● Material provided
(** The flushes of a trace.  [send_request] flushes after a write that
    returned and at no other time, so these count the requests that were
    handed to the pipe; [writes] counts the attempts, failed ones
    included. *)
Definition is_flush (e : event) : bool :=
  match e with
  | EFlush => true
  | _ => false
  end.

Definition flushes (evs : list event) : list event := filter is_flush evs.

(** The client [main] hands to [run_tests]: the object [__init__] built,
    after the three lines and the keypress of the entry point. *)
Definition at_start (child : Popen) : MCPTestClient :=
  {| process := child;
     request_id := 1;
     trace :=
       ([EPrint (warning_sign
                 ++ "  Make sure you have the test server running:");
         EPrint "   npx mcp-ui-probe@latest test-server";
         EPrint (chr newline ++ "Press Enter to continue...");
         EInput] ++ trace (__init__ child))%list |}.

(** [None], a boolean or a number: a value that is no container. *)
Definition is_scalar (v : pyval) : bool :=
  match v with
  | PNone | PBool _ | PInt _ => true
  | _ => false
  end.

(** Steps whose parameters are JSON values. *)
Definition serialisable (steps : list step) : Prop :=
  Forall (fun st => plain (step_params st) = true) steps.

(** A value with a [get] method. *)
Definition is_mapping (v : pyval) : bool :=
  match v with
  | PDict _ => true
  | _ => false
  end.

(** Responses of a server used to exercise the listing. *)
Definition error_line : string :=
  json_text "{`jsonrpc`:`2.0`,`id`:2,`error`:{`code`:-32601,`message`:`Method not found`}}"
  ++ chr newline.

Definition error_fields : list (string * pyval) :=
  [("jsonrpc", PStr "2.0");
   ("id", PInt 2);
   ("error", PDict [("code", PInt (-32601));
                    ("message", PStr "Method not found")])].

Definition ack_fields : list (string * pyval) :=
  [("jsonrpc", PStr "2.0"); ("id", PInt 1); ("result", PDict [])].

Definition null_line : string := "null" ++ chr newline.

Definition list_result_line : string :=
  json_text "{`jsonrpc`:`2.0`,`id`:2,`result`:[]}" ++ chr newline.

Definition list_result_fields : list (string * pyval) :=
  [("jsonrpc", PStr "2.0"); ("id", PInt 2); ("result", PList [])].

(** The closing line, as an effect. *)
Definition is_footer (e : event) : bool :=
  match e with
  | EPrint text => String.eqb text footer_text
  | _ => false
  end.

(** Steps that cannot be mistaken for the end of the run: neither their
    banner nor anything their inspection prints is the closing line. *)
Definition discreet (steps : list step) : Prop :=
  Forall (fun st =>
            is_footer (EPrint (banner st)) = false
            /\ forall response self,
                 existsb is_footer (events_by (inspect st response) self)
                 = false) steps.

(** A printed line that begins with a space. *)
Definition indented (text : string) : Prop :=
  exists rest, text = String " " rest.

(** ** The reference codec satisfies the interface *)

Import json.
Lemma newline_free_app (a b : string) :
  newline_free (a ++ b) = newline_free a && newline_free b.
Proof.
  induction a as [|c a IH]; simpl; [reflexivity|].
  rewrite IH. now rewrite andb_assoc.
Qed.

Lemma newline_free_concat (sep : string) (l : list string) :
  newline_free sep = true ->
  Forall (fun s => newline_free s = true) l ->
  newline_free (String.concat sep l) = true.
Proof.
  intros Hsep Hl. induction Hl as [|s l Hs Hl IH]; [reflexivity|].
  simpl. destruct l as [|s' l']; [exact Hs|].
  rewrite !newline_free_app, Hs, Hsep. exact IH.
Qed.

Lemma newline_free_decimal (z : Z) : newline_free (decimal z) = true.
Proof.
  assert (U : forall d, newline_free (NilEmpty.string_of_uint d) = true)
    by (induction d; simpl; auto).
  assert (N : forall d, newline_free (NilZero.string_of_uint d) = true)
    by (destruct d; simpl; auto; apply U).
  unfold decimal. destruct (Z.to_int z); simpl; auto.
Qed.

Lemma newline_free_json_char (c : ascii) : newline_free (json_char c) = true.
Proof.
  destruct c as [[] [] [] [] [] [] [] []]; reflexivity.
Qed.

● Exercise details
Every entry must be output again, exactly as written above.

● Result for this exercise
(** The flushes of a trace.  [send_request] flushes after a write that
    returned and at no other time, so these count the requests that were
    handed to the pipe; [writes] counts the attempts, failed ones
    included. *)
Definition is_flush (e : event) : bool :=
  match e with
  | EFlush => true
  | _ => false
  end.

Definition flushes (evs : list event) : list event := filter is_flush evs.

(** The client [main] hands to [run_tests]: the object [__init__] built,
    after the three lines and the keypress of the entry point. *)
Definition at_start (child : Popen) : MCPTestClient :=
  {| process := child;
     request_id := 1;
     trace :=
       ([EPrint (warning_sign
                 ++ "  Make sure you have the test server running:");
         EPrint "   npx mcp-ui-probe@latest test-server";
         EPrint (chr newline ++ "Press Enter to continue...");
         EInput] ++ trace (__init__ child))%list |}.

(** [None], a boolean or a number: a value that is no container. *)
Definition is_scalar (v : pyval) : bool :=
  match v with
  | PNone | PBool _ | PInt _ => true
  | _ => false
  end.

(** Steps whose parameters are JSON values. *)
Definition serialisable (steps : list step) : Prop :=
  Forall (fun st => plain (step_params st) = true) steps.

(** A value with a [get] method. *)
Definition is_mapping (v : pyval) : bool :=
  match v with
  | PDict _ => true
  | _ => false
  end.

(** Responses of a server used to exercise the listing. *)
Definition error_line : string :=
  json_text "{`jsonrpc`:`2.0`,`id`:2,`error`:{`code`:-32601,`message`:`Method not found`}}"
  ++ chr newline.

Definition error_fields : list (string * pyval) :=
  [("jsonrpc", PStr "2.0");
   ("id", PInt 2);
   ("error", PDict [("code", PInt (-32601));
                    ("message", PStr "Method not found")])].

Definition ack_fields : list (string * pyval) :=
  [("jsonrpc", PStr "2.0"); ("id", PInt 1); ("result", PDict [])].

Definition null_line : string := "null" ++ chr newline.

Definition list_result_line : string :=
  json_text "{`jsonrpc`:`2.0`,`id`:2,`result`:[]}" ++ chr newline.

Definition list_result_fields : list (string * pyval) :=
  [("jsonrpc", PStr "2.0"); ("id", PInt 2); ("result", PList [])].

(** The closing line, as an effect. *)
Definition is_footer (e : event) : bool :=
  match e with
  | EPrint text => String.eqb text footer_text
  | _ => false
  end.

(** Steps that cannot be mistaken for the end of the run: neither their
    banner nor anything their inspection prints is the closing line. *)
Definition discreet (steps : list step) : Prop :=
  Forall (fun st =>
            is_footer (EPrint (banner st)) = false
            /\ forall response self,
                 existsb is_footer (events_by (inspect st response) self)
                 = false) steps.

(** A printed line that begins with a space. *)
Definition indented (text : string) : Prop :=
  exists rest, text = String " " rest.

(** ** The reference codec satisfies the interface *)

Import json.
Lemma newline_free_app (a b : string) :
  newline_free (a ++ b) = newline_free a && newline_free b.
Proof.
  induction a as [|c a IH]; simpl; [reflexivity|].
  rewrite IH. now rewrite andb_assoc.
Qed.

Lemma newline_free_concat (sep : string) (l : list string) :
  newline_free sep = true ->
  Forall (fun s => newline_free s = true) l ->
  newline_free (String.concat sep l) = true.
Proof.
  intros Hsep Hl. induction Hl as [|s l Hs Hl IH]; [reflexivity|].
  simpl. destruct l as [|s' l']; [exact Hs|].
  rewrite !newline_free_app, Hs, Hsep. exact IH.
Qed.

Lemma newline_free_decimal (z : Z) : newline_free (decimal z) = true.
Proof.
  assert (U : forall d, newline_free (NilEmpty.string_of_uint d) = true)
    by (induction d; simpl; auto).
  assert (N : forall d, newline_free (NilZero.string_of_uint d) = true)
    by (destruct d; simpl; auto; apply U).
  unfold decimal. destruct (Z.to_int z); simpl; auto.
Qed.

Lemma newline_free_json_char (c : ascii) : newline_free (json_char c) = true.
Proof.
  destruct c as [[] [] [] [] [] [] [] []]; reflexivity.
Qed.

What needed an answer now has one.